◆ GIVEN ENTRIES
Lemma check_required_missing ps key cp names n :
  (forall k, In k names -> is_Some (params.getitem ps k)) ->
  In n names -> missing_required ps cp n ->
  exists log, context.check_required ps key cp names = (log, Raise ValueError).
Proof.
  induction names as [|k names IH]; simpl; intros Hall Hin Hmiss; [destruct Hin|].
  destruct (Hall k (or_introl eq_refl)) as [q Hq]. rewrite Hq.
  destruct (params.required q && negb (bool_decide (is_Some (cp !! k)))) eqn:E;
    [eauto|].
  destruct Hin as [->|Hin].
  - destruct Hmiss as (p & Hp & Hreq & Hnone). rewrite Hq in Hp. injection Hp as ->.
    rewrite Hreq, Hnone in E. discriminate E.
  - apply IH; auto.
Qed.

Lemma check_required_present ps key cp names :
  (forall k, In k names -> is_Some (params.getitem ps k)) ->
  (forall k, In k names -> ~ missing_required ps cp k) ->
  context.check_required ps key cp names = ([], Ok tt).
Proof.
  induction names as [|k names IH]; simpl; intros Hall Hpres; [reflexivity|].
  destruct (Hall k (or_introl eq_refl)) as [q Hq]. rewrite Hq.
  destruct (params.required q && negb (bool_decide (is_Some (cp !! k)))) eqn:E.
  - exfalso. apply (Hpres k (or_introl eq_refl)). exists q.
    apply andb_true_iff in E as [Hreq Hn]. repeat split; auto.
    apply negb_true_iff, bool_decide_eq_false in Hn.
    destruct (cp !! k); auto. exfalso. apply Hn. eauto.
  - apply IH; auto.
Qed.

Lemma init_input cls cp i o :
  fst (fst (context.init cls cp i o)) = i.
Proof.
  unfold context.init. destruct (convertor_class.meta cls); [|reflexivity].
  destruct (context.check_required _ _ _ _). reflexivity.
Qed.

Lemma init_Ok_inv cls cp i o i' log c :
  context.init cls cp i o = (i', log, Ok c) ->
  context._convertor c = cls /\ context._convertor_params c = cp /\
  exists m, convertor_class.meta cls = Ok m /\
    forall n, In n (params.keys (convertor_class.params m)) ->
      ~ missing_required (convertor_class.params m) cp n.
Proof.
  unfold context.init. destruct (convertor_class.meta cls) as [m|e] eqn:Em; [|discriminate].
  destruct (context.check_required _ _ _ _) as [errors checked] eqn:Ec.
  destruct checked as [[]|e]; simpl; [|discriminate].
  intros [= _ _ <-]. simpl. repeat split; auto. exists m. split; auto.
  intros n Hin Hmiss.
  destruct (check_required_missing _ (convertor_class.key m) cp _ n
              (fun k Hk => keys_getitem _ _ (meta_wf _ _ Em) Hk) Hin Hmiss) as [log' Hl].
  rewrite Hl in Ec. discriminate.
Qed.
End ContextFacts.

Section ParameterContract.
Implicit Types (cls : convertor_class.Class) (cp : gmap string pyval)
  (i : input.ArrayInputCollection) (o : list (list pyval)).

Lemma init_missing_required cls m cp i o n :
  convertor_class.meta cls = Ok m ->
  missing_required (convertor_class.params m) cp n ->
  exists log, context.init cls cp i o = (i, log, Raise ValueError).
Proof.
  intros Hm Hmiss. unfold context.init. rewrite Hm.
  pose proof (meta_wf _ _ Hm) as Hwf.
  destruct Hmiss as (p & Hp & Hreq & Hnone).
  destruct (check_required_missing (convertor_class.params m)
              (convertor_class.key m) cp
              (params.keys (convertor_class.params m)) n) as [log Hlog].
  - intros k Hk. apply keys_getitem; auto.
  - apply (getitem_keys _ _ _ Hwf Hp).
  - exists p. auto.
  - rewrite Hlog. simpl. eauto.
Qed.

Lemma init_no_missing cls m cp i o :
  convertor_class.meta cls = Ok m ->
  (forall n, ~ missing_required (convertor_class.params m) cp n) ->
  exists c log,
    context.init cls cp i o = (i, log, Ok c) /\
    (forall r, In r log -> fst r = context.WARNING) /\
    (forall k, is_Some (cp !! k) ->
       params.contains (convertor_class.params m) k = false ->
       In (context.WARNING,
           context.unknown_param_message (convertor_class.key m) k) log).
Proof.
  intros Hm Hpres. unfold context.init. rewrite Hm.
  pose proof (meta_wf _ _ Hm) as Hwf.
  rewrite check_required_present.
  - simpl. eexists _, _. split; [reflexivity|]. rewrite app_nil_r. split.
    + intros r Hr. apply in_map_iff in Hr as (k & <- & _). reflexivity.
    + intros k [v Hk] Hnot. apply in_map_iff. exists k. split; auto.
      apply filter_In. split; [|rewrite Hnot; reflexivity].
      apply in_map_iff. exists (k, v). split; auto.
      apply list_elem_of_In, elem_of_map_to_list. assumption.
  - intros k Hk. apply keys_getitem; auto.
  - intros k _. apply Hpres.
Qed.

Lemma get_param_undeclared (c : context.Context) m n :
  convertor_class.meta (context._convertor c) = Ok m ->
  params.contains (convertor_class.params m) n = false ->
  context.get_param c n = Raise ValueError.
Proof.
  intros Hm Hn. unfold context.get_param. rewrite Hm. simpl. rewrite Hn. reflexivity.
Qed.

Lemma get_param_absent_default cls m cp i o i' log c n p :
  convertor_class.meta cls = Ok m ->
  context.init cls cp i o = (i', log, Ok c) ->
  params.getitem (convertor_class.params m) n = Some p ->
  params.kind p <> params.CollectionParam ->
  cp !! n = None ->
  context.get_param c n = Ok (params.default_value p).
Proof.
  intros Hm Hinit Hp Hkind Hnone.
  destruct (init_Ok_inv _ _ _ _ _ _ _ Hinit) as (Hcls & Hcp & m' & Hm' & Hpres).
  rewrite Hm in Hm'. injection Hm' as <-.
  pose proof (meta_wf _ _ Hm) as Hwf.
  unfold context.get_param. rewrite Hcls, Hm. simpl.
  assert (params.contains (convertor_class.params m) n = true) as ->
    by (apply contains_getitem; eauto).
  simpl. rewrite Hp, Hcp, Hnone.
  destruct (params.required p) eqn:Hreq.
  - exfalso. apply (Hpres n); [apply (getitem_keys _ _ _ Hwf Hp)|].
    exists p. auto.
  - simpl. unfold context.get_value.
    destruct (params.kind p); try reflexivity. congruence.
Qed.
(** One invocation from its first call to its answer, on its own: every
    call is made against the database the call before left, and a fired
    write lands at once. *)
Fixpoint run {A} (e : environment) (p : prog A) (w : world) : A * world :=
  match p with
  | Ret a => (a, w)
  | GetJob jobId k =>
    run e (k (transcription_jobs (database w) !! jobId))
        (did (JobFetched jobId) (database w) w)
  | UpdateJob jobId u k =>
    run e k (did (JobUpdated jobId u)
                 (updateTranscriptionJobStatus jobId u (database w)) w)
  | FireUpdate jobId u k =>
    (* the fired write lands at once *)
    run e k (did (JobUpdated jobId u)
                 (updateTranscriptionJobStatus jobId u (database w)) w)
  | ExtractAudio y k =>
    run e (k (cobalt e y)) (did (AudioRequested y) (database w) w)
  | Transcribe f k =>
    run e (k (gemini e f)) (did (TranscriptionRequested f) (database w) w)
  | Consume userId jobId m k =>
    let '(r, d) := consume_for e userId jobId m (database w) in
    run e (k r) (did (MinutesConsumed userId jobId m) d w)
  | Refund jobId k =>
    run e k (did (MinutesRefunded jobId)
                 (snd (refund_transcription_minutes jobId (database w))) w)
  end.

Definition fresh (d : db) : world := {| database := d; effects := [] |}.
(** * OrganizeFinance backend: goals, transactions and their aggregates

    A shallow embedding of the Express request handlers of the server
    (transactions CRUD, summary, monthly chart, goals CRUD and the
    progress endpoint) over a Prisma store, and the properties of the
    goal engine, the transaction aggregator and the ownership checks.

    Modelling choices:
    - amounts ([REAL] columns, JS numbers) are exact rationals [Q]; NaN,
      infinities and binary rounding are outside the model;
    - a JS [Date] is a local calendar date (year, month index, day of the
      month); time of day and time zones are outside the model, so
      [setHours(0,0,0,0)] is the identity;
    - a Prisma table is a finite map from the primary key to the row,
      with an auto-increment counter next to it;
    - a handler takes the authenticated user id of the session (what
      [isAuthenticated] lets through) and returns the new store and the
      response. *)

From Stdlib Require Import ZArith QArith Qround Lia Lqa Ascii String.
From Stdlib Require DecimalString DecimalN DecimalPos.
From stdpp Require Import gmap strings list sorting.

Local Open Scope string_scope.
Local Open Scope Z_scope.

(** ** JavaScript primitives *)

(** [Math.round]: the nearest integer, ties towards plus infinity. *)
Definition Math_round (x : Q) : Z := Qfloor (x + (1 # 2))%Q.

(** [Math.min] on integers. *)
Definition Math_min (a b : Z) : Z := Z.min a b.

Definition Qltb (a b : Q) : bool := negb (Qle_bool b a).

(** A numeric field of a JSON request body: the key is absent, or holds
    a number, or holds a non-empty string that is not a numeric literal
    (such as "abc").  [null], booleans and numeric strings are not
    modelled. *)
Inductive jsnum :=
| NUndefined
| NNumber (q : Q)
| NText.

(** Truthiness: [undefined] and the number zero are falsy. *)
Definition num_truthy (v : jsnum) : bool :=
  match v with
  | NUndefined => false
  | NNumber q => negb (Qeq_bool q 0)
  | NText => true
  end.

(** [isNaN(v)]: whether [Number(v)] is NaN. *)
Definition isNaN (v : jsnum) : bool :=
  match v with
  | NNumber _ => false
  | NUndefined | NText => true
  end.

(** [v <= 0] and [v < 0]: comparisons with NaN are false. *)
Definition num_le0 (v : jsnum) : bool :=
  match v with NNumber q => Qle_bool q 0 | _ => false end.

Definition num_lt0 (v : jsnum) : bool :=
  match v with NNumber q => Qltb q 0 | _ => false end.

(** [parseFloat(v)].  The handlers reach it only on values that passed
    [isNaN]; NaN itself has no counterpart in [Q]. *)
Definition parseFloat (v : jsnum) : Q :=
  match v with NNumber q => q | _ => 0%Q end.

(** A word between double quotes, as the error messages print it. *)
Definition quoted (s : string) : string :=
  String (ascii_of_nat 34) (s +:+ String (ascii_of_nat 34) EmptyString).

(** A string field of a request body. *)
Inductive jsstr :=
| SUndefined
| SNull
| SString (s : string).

◆ WORK INSTRUCTIONS
Repeat, word for word, the lines above between the line holding "NNumber _ => false" and the line holding "Definition parseFloat (v", inclusive; omit everything else.

◆ SOLVED PROBLEM
  | NNumber _ => false
  | NUndefined | NText => true
  end.

(** [v <= 0] and [v < 0]: comparisons with NaN are false. *)
Definition num_le0 (v : jsnum) : bool :=
  match v with NNumber q => Qle_bool q 0 | _ => false end.

Definition num_lt0 (v : jsnum) : bool :=
  match v with NNumber q => Qltb q 0 | _ => false end.

(** [parseFloat(v)].  The handlers reach it only on values that passed
    [isNaN]; NaN itself has no counterpart in [Q]. *)
Definition parseFloat (v : jsnum) : Q :=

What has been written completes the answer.